## Exercise goal
Select, from the material below, each line with "writei" in it.

________________________

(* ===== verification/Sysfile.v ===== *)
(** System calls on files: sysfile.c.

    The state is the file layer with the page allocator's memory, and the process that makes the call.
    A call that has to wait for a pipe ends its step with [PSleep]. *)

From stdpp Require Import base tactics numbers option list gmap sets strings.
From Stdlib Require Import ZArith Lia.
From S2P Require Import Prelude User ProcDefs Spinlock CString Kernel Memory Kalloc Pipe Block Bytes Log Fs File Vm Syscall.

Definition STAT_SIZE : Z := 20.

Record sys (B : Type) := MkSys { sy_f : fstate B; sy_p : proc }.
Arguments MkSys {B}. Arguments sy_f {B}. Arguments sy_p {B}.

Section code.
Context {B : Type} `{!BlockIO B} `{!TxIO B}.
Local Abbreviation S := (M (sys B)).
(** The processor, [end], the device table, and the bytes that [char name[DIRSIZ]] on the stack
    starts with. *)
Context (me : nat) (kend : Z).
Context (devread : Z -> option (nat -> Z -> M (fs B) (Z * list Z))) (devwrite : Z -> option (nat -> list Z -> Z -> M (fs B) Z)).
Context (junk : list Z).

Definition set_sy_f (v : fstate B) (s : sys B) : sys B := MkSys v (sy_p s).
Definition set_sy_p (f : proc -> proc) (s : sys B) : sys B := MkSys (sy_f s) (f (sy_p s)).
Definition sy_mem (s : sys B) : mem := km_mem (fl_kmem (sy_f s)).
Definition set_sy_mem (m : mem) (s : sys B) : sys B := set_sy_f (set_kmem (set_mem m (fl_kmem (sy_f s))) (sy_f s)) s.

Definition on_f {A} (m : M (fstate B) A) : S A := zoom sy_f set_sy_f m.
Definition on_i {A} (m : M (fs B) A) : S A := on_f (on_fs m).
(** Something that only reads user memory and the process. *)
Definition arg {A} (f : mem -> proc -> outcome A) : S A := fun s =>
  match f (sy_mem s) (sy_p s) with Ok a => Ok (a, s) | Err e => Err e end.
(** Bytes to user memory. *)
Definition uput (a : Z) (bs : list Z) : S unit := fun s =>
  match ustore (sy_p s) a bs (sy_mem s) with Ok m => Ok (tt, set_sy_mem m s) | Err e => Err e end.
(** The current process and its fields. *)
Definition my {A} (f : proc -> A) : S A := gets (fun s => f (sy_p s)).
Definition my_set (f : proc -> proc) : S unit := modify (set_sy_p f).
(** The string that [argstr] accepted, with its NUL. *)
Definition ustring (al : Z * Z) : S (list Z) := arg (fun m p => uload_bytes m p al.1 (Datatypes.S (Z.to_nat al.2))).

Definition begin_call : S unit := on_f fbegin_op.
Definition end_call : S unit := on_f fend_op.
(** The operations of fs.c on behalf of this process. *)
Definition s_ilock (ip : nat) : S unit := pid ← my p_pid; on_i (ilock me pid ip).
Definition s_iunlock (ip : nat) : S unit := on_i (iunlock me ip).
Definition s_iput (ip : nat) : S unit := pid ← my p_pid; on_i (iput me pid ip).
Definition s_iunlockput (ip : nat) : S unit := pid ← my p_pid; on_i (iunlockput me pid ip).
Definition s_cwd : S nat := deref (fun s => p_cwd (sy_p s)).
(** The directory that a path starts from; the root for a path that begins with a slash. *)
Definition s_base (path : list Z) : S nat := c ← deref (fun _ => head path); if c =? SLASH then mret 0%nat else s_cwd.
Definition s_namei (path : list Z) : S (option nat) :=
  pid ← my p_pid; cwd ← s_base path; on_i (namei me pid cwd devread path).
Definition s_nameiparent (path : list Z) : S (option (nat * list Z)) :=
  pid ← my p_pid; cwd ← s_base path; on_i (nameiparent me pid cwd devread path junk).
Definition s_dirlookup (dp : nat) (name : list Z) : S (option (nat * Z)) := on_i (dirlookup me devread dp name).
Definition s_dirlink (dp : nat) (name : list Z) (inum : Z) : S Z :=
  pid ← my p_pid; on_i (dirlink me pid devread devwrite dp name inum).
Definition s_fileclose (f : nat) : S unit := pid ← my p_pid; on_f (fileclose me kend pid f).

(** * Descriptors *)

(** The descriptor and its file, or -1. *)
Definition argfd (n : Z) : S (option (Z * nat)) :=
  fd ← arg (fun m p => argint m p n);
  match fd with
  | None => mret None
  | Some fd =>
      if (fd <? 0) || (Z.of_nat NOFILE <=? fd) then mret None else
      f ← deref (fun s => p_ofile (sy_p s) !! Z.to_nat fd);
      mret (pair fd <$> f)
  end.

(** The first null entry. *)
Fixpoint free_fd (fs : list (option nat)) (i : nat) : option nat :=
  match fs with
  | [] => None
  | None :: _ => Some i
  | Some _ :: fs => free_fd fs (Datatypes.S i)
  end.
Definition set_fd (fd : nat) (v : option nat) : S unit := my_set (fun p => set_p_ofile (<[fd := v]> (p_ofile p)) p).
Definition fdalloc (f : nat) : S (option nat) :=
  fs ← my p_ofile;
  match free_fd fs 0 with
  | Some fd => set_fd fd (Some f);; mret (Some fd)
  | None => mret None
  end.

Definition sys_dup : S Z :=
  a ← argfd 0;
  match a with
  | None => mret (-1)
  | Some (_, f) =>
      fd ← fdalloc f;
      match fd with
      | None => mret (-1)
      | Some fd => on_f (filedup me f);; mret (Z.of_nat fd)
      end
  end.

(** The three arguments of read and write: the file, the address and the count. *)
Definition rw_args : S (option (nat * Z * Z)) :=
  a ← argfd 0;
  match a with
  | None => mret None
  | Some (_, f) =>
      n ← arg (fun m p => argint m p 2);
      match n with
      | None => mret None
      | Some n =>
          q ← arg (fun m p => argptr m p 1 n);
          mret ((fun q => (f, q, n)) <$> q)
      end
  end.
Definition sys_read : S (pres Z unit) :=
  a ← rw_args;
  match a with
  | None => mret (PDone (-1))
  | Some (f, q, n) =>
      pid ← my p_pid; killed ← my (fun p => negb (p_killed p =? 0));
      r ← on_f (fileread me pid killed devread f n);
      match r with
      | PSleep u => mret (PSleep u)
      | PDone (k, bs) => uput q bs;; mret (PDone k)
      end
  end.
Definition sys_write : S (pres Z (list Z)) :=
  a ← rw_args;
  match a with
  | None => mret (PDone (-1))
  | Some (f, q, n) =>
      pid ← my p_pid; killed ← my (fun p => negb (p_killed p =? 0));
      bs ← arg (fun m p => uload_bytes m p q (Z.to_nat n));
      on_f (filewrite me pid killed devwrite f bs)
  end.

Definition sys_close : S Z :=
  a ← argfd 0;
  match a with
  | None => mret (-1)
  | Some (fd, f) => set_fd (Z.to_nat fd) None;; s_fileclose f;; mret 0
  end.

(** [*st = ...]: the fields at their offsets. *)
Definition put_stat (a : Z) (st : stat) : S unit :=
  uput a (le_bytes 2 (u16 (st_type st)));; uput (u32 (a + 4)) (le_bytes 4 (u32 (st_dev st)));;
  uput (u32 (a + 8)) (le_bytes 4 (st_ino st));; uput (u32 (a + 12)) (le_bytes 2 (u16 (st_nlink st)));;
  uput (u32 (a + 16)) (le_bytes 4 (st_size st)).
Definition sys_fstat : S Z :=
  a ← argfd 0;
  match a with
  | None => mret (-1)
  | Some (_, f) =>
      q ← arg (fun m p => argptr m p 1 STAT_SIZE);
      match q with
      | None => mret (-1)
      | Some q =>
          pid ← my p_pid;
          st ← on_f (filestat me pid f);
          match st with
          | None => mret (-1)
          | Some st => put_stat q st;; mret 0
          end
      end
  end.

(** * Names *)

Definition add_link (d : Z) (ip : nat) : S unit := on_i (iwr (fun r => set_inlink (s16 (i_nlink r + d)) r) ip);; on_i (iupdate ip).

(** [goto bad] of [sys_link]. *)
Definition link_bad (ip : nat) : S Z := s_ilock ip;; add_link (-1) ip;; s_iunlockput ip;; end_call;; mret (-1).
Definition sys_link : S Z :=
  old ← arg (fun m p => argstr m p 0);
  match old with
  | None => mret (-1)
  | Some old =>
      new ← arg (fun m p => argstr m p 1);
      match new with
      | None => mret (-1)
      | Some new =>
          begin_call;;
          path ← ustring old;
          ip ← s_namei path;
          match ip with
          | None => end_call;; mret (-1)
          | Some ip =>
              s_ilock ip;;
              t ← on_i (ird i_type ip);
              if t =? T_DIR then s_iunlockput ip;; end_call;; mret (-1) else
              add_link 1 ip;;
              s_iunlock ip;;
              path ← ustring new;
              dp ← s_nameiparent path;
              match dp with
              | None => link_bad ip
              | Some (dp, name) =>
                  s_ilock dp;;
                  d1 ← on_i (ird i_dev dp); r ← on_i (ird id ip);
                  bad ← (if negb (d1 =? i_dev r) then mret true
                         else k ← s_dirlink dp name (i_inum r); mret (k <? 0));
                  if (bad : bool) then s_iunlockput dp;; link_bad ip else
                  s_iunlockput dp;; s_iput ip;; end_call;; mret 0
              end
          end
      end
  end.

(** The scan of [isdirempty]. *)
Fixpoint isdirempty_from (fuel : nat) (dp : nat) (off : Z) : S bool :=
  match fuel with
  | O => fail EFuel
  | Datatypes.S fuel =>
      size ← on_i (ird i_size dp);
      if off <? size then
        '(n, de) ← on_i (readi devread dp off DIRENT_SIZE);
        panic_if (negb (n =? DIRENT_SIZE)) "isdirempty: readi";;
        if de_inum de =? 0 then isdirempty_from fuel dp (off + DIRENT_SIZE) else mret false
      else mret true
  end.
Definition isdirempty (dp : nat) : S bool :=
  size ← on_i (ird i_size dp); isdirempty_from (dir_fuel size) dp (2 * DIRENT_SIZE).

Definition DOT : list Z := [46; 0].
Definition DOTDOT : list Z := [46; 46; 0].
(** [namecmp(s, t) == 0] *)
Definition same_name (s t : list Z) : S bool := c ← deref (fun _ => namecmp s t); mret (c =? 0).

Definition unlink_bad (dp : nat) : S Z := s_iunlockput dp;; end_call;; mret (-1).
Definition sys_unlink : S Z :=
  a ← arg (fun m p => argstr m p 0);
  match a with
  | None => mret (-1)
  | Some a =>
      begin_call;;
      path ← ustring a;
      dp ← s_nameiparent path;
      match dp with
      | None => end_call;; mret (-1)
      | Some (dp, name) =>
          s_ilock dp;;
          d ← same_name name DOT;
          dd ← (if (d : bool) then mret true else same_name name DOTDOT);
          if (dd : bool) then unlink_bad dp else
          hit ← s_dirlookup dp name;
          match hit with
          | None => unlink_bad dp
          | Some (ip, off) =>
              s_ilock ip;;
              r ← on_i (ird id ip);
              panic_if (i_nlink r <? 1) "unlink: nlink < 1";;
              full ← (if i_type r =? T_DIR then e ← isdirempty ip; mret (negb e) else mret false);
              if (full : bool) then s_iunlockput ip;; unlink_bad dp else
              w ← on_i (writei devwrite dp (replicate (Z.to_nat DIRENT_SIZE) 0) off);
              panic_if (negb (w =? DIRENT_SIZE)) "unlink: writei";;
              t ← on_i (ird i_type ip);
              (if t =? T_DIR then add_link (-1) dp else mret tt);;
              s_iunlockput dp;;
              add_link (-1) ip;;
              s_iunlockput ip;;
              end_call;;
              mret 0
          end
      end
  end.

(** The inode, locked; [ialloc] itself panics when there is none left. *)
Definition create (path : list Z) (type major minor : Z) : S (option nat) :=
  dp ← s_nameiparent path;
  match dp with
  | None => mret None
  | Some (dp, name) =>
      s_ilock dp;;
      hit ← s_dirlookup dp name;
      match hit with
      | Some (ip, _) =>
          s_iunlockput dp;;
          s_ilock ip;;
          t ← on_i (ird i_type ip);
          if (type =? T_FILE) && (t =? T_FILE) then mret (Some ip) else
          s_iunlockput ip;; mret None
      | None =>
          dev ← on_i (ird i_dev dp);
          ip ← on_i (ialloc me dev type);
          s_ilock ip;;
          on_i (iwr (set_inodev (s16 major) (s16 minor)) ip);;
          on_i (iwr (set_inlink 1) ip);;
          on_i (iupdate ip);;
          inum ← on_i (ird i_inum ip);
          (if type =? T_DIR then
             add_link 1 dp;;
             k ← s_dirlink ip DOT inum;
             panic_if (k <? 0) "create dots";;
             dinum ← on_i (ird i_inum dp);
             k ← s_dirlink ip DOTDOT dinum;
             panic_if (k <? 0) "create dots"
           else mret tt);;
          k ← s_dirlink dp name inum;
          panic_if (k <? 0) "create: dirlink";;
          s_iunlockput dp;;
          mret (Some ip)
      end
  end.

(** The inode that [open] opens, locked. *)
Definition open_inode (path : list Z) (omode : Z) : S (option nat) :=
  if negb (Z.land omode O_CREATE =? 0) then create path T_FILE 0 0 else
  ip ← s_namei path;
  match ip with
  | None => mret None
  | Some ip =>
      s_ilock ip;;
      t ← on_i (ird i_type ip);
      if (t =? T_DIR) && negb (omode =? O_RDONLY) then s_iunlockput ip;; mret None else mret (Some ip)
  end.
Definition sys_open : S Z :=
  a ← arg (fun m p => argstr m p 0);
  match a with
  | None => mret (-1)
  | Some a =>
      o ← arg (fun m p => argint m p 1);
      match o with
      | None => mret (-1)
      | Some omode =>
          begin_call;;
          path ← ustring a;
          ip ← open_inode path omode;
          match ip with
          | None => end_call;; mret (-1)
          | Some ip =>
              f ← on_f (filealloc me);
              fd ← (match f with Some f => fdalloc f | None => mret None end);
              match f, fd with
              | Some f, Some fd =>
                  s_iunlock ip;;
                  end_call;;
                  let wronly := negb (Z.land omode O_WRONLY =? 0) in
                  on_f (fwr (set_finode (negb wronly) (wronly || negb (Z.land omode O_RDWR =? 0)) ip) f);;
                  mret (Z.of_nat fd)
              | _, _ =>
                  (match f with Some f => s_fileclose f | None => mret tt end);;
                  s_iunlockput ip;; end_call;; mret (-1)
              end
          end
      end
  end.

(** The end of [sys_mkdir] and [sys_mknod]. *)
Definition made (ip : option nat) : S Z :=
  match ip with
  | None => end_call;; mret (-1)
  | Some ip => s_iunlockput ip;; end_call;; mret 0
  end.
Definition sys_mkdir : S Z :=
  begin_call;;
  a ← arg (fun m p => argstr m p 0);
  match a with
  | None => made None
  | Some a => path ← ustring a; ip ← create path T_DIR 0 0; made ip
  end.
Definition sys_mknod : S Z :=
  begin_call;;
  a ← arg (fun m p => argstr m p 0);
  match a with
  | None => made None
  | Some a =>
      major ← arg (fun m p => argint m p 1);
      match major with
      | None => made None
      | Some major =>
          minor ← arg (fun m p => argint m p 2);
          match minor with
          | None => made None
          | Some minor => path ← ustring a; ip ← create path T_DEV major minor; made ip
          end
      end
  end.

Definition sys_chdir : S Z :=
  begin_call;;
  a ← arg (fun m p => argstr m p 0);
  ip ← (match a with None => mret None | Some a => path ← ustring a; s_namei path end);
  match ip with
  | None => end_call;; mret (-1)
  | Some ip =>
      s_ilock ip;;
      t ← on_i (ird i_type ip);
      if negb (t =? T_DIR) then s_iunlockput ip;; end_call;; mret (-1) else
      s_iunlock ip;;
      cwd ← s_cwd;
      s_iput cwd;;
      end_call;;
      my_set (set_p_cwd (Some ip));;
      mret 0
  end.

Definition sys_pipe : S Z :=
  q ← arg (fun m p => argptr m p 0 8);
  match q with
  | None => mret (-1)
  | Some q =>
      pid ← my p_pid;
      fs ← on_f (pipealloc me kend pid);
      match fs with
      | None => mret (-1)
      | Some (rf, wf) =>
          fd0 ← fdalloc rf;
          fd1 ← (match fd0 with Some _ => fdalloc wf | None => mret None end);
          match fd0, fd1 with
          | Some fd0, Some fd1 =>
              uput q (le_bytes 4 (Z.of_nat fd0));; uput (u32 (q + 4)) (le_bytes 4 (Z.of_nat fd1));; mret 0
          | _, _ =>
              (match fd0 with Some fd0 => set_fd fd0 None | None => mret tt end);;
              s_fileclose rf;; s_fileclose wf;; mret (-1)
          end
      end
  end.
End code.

________________________

## Problem solution
              w ← on_i (writei devwrite dp (replicate (Z.to_nat DIRENT_SIZE) 0) off);
              panic_if (negb (w =? DIRENT_SIZE)) "unlink: writei";;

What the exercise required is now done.